スクラム開発に適している、という評判を聞いて採用しました。
Docker-Composeでいれる
公式では、Dockerイメージはありません。
ただ、公式ページには、以下のような記載があります。
Docker is not officially supported by the Taiga development team but a docker script has been developed by Iván Pedrazas,
another docker script has been developed by Hylke Visser, and yet another docker script has been developed by Benjamin Hutchins.

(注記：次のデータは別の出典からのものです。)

(* ===== verification/Muxer.v ===== *)
(** The message iterator of the muxer component, [src/src/plugins/utils/muxer]
    ([upstream-msg-iter.cpp], [.hpp], [msg-iter.cpp], [.hpp]), with the part of
    the C++ bindings that turns exceptions into statuses
    ([src/src/cpp-common/bt2/component-class-dev.hpp],
    [internal/comp-cls-bridge.hpp], [message-iterator.hpp]).

    The muxer merges the messages of its upstream message iterators by time: a
    heap ([PrioHeap]) holds those that have a current message, compared by time
    and then by [Muxing.compare], and a list holds those to reload.  What it uses
    of a message iterator is class [UpstreamIterator] of [Upstream].  A pointer to
    an upstream message iterator wrapper is its index.  A function returns the new
    state and a value or an exception; [None] is an abort. *)

From stdpp Require Import list.
From Stdlib Require Import Sorted.
From S2P Require Import Prelude Clock Msg MsgSeq ClockCorr PrioHeap Muxing Iterator Upstream.

Inductive exc := TryAgain | Error | MemoryError.

(** The exception that the bindings throw for a status that is not OK or END. *)
Definition exc_of_status (status : next_status) : option exc :=
  match status with
  | NextAgain => Some TryAgain
  | NextError => Some Error
  | NextMemoryError => Some MemoryError
  | _ => None
  end.

Inductive ReloadStatus := More | NoMore.

Record UpstreamMsgIter (U : Type) := MkUpstreamMsgIter {
  _mMsgIter : U;
  _msgs : option (list bt_message);
  _index : nat;
  _mMsgTs : option Z;
  _mDiscardRequired : bool
}.
Arguments MkUpstreamMsgIter {U}. Arguments _mMsgIter {U}. Arguments _msgs {U}.
Arguments _index {U}. Arguments _mMsgTs {U}. Arguments _mDiscardRequired {U}.

(** [_ExcToThrowType] of [UserMessageIterator]. *)
Inductive exc_to_throw := ExcNone | ExcError | ExcMemError.

(** [MsgIter]; the last member is of its base class. *)
Record MsgIter (U : Type) := MkMsgIter {
  _mUpstreamMsgIters : list (UpstreamMsgIter U);
  _mHeap : list nat;
  _mUpstreamMsgItersToReload : list nat;
  _mClkCorrValidator : ClockCorrelationValidator;
  _mExcToThrowType : exc_to_throw
}.
Arguments MkMsgIter {U}. Arguments _mUpstreamMsgIters {U}. Arguments _mHeap {U}.
Arguments _mUpstreamMsgItersToReload {U}. Arguments _mClkCorrValidator {U}.
Arguments _mExcToThrowType {U}.

Section muxer.
Context {U : Type} `{UpstreamIterator U} `{TraceIr} `{StreamIr}.
Context (dev debug : bool) (graphMipVersion : Z).

(** * An upstream message iterator *)

Definition new_upstream (u : U) : UpstreamMsgIter U := MkUpstreamMsgIter u None 0 None false.

(** The current message. *)
Definition cur_msg (it : UpstreamMsgIter U) : option bt_message :=
  do ms <- _msgs it;
  ms !! _index it.

Definition discard (it : UpstreamMsgIter U) : option (UpstreamMsgIter U) :=
  do ms <- _msgs it;
  BT_ASSERT_DBG debug (_index it <? length ms)%nat
    (BT_ASSERT_DBG debug (_mDiscardRequired it)
      (let index := S (_index it) in
       Some (MkUpstreamMsgIter (_mMsgIter it)
         (if (index =? length ms)%nat then None else Some ms) index (_mMsgTs it) false))).

(** The clock snapshot of a message, possibly missing; a message without the
    snapshot that its stream class says aborts. *)
Definition msgCs (msg : bt_message) : option (option bt_clock_snapshot) :=
  let snapshot (have : bool) (cs : option bt_clock_snapshot) :=
    if have then do cs <- cs; Some (Some cs) else Some None in
  let has_clock s := bool_decide (is_Some (default_clock_class (stream_class s))) in
  match msg with
  | Event _ s _ cs => snapshot (has_clock s) cs
  | PacketBeginning p cs =>
    snapshot (packets_have_beginning_default_clock_snapshot (stream_class (packet_stream p))) cs
  | PacketEnd p cs =>
    snapshot (packets_have_end_default_clock_snapshot (stream_class (packet_stream p))) cs
  | DiscardedEvents s cs _ _ =>
    snapshot (discarded_events_have_default_clock_snapshots (stream_class s)) cs
  | DiscardedPackets s cs _ _ =>
    snapshot (discarded_packets_have_default_clock_snapshots (stream_class s)) cs
  | MessageIteratorInactivity cs => Some (Some cs)
  | StreamBeginning s cs known | StreamEnd s cs known =>
    do cs <- snapshot (has_clock s) cs;
    Some (if known then cs else None)
  end.
Lemma next_batch (it : trimmer_iterator U) b u it' reached :
  t_state it = TRIMMER_ITERATOR_STATE_TRIM -> output_messages it = [] -> b <> [] ->
  upstream_next (upstream_iter it) = Some (NextOk, b, u) ->
  handle_messages debug hash_order (set_upstream_iter it u) b = Some (NextOk, it', reached) ->
  same_but (set_upstream_iter it u) it' ->
  (reached = false -> output_messages it' <> []) ->
  next_call it = next_call (if reached then set_t_state it' TRIMMER_ITERATOR_STATE_ENDING else it').
Proof.
  intros Hst Hq Hb Hu Hh (_ & Hst' & _) Hr. simpl in Hst'. rewrite Hst in Hst'.
  unfold trimmer_msg_iter_next, state_trim. rewrite Hst.
  transitivity (trim_loop debug hash_order (S (S inner)) it capacity); [done|]. cbn [trim_loop].
  rewrite Hq, Hu. cbn [negb]. rewrite bool_decide_eq_true_2 by done. cbn [negb].
  unfold BT_ASSERT_DBG. destruct b as [|m b]; [done|]. simpl (0 <? _)%nat. rewrite andb_false_r, Hh.
  destruct reached; [done|]. rewrite Hst'. by rewrite (bool_decide_eq_false_2 _ (Hr eq_refl)).
Qed.

Lemma left_out_nil l : left_out debug E l = [] -> Forall (fun m => past debug E m = false) l.
Proof. induction l as [|m l IH]; [done|]. simpl. destruct (past debug E m) eqn:Hm; [done|]. auto. Qed.
Lemma kept_reached l k : left_out debug E l <> [] ->
  kept debug E (l ++ k) = kept debug E l /\ last_seen debug E (l ++ k) = last_seen debug E l.
Proof.
  unfold last_seen. induction l as [|m l IH]; [done|]. simpl. destruct (past debug E m); [done|].
  intros Hl. by destruct (IH Hl) as [-> ->].
Qed.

Taiga: Other ways to setup initial environment
というわけで、頑張って作ってくれた人がいるので、それを参考にすることにしました。
※ちなみに、Vagrantイメージはあるらしく、そっちの方が確実かもしれません。
# git clone https://github.com/htdvisser/taiga-docker.git
# cd taiga-docker
# vi taiga.yml
data:
image: tianon/true
volumes:
- /var/lib/postgresql/data
- /usr/local/taiga/media
- /usr/local/taiga/static
- /usr/local/taiga/logs
db:
image: postgres
environment:
POSTGRES_USER: taiga
POSTGRES_PASSWORD: password
volumes_from:
- data
taigaback:
build: taiga-back
hostname: $HOSTNAME # ホスト名を入れる
environment:
SECRET_KEY: examplesecretkey
EMAIL_USE_TLS: 'True'
EMAIL_HOST: smtp.gmail.com
EMAIL_PORT: 587
EMAIL_HOST_USER: hoge@gmail.com #自分のgmailアドレス
EMAIL_HOST_PASSWORD: password #パスワードを入力
links:
- db:postgres
volumes_from:
- data
ports:
- 0.0.0.0:8000:8000
taigafront:
build: taiga-front-dist
hostname: $HOSTNAME
links:
- taigaback
volumes_from:
- data
ports:
- 0.0.0.0:8080:80
LDAP連携用の設定をいれる
これをしないと好きなだけアカウント作られてしまうんじゃないか、と思って設定。
# cd taiga-back #taiga-dockerの直下にあるtaigaのバックエンド
# vi Dockerfile
FROM python:3.4
MAINTAINER Hylke Visser <htdvisser@gmail.com>
# Install dependencies
RUN \
apt-get update -qq && \
apt-get install -y netcat && \
rm -rf /var/lib/apt/lists/* && \
pip install circus gunicorn
# Install taiga-back
RUN \
mkdir -p /usr/local/taiga && \
useradd -d /usr/local/taiga taiga && \
git clone https://github.com/taigaio/taiga-back.git /usr/local/taiga/taiga-back && \
mkdir /usr/local/taiga/media /usr/local/taiga/static /usr/local/taiga/logs && \
cd /usr/local/taiga/taiga-back && \
git checkout stable && \
pip install -r requirements.txt && \
pip install taiga-contrib-ldap-auth && \ # <- これを追加
touch /usr/local/taiga/taiga-back/settings/dockerenv.py && \
touch /usr/local/taiga/circus.ini
# Add Taiga Configuration
ADD ./local.py /usr/local/taiga/taiga-back/settings/local.py
# Configure and Start scripts
ADD ./configure /usr/local/taiga/configure
ADD ./start /usr/local/taiga/start
RUN chmod +x /usr/local/taiga/configure /usr/local/taiga/start
VOLUME /usr/local/taiga/media
VOLUME /usr/local/taiga/static
VOLUME /usr/local/taiga/logs
EXPOSE 8000
CMD ["/usr/local/taiga/start"]
----------------------------------
# vi local.py
from .common import *
from .dockerenv import *
# THROTTLING
#REST_FRAMEWORK["DEFAULT_THROTTLE_RATES"] = {
# "anon": "20/min",
# "user": "200/min",
# "import-mode": "20/sec"
#}
## 以下追記
INSTALLED_APPS += ["taiga_contrib_ldap_auth"]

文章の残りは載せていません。